### Problem description:
Please restate the material below word for word, from the first line through the one that contains "ticks between polls", inclusive.

### Available data:
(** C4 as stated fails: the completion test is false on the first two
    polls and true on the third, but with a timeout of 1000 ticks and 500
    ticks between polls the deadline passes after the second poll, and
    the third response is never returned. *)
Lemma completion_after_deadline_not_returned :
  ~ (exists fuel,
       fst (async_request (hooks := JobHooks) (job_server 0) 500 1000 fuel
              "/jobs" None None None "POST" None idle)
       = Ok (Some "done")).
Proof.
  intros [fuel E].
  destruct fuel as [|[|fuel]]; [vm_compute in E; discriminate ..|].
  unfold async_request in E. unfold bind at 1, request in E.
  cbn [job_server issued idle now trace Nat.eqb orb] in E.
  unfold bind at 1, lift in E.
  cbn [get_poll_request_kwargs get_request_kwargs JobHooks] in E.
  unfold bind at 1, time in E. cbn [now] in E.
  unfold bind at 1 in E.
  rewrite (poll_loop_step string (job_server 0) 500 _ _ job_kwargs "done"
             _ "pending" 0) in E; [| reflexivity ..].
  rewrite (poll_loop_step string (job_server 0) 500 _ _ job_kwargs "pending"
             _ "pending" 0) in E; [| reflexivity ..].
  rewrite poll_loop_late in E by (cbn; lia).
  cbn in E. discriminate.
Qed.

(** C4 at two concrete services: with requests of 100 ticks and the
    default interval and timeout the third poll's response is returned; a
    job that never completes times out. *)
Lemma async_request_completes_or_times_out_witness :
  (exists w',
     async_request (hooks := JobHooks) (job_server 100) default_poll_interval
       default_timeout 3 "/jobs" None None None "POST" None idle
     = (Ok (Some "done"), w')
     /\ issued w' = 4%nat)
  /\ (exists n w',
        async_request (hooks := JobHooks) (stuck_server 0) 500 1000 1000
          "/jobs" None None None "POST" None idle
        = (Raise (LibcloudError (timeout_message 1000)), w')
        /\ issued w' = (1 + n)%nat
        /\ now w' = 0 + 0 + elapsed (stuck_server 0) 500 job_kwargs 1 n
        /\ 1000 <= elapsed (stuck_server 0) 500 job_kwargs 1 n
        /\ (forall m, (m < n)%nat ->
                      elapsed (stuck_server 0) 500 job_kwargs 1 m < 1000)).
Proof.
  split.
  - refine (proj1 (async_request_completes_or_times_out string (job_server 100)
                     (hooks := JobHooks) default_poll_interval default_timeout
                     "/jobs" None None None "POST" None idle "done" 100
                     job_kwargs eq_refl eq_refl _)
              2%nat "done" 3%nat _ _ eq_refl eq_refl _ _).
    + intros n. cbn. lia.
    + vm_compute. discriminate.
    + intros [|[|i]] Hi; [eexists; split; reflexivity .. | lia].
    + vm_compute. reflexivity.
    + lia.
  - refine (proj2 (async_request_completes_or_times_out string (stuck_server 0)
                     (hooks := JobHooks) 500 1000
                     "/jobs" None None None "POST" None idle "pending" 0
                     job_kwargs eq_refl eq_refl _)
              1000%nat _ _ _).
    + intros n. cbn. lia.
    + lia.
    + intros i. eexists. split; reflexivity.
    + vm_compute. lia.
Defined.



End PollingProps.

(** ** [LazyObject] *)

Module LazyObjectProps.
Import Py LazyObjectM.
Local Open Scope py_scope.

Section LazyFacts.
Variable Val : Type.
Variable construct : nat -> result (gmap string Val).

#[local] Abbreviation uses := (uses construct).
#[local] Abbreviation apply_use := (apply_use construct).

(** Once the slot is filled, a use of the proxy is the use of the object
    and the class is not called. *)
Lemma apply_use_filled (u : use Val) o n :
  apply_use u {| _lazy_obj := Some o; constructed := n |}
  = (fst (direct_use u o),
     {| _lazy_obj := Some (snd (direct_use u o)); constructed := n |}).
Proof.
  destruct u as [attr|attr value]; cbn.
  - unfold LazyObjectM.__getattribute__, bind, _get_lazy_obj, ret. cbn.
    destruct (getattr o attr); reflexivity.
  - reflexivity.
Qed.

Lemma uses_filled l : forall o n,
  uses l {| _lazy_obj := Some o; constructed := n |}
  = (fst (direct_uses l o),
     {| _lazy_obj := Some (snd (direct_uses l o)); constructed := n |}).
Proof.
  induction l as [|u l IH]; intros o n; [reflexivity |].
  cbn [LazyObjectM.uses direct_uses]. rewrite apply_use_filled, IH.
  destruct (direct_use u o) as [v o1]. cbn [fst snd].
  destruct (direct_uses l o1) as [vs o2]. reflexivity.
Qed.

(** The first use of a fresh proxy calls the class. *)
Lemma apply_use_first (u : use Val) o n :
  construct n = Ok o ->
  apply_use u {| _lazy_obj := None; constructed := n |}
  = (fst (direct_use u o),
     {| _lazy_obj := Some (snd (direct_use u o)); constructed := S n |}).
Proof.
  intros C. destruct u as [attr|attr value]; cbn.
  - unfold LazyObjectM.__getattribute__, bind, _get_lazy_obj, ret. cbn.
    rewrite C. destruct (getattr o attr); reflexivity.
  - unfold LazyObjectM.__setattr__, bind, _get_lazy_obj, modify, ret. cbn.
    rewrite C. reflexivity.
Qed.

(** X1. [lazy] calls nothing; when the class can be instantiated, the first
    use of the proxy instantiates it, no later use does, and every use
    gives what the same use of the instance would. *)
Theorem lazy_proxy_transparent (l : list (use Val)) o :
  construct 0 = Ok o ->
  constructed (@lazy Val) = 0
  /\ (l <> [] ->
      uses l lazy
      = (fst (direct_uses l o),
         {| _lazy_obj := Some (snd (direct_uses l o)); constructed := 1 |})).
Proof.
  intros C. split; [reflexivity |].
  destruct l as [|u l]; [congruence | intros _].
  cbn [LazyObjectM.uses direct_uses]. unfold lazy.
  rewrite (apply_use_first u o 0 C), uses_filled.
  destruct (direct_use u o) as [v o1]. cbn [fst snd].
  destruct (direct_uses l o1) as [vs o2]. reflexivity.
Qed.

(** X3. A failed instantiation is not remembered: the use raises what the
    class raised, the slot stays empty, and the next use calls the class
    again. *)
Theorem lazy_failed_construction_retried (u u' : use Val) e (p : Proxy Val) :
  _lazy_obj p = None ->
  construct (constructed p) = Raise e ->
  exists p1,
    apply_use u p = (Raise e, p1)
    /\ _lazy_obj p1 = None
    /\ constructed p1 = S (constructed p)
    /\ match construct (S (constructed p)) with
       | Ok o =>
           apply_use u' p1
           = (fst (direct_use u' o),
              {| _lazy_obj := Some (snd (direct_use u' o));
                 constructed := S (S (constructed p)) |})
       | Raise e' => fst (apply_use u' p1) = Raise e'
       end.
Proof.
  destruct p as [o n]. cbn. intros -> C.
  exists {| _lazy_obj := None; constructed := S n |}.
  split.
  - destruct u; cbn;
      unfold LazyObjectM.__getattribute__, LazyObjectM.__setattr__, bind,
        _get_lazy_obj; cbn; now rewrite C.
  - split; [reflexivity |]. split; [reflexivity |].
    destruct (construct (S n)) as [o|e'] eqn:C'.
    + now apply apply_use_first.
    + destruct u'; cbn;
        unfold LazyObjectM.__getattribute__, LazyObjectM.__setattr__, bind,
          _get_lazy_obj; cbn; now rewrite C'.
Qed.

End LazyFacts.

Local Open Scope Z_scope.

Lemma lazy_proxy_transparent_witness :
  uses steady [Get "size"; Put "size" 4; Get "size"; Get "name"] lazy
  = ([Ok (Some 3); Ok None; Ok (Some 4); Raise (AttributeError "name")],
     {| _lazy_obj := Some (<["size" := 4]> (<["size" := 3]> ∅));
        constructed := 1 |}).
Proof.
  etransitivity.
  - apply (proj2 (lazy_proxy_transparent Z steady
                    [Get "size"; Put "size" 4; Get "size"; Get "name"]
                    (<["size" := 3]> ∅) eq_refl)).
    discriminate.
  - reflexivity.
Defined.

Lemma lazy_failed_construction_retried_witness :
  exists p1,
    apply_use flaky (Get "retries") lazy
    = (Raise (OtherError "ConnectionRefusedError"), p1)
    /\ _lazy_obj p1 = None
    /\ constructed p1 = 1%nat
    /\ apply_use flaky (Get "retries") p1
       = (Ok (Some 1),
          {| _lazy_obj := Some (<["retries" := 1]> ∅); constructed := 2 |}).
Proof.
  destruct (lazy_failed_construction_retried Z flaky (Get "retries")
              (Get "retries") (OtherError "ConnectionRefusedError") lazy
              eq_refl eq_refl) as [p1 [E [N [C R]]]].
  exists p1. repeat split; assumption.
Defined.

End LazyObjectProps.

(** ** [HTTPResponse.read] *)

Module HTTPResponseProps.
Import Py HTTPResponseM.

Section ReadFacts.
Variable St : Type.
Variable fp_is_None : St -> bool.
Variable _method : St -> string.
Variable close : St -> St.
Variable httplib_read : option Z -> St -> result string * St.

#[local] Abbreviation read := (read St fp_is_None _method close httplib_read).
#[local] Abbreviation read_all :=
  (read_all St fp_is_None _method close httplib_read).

### Answer section:
(** C4 as stated fails: the completion test is false on the first two
    polls and true on the third, but with a timeout of 1000 ticks and 500
    ticks between polls the deadline passes after the second poll, and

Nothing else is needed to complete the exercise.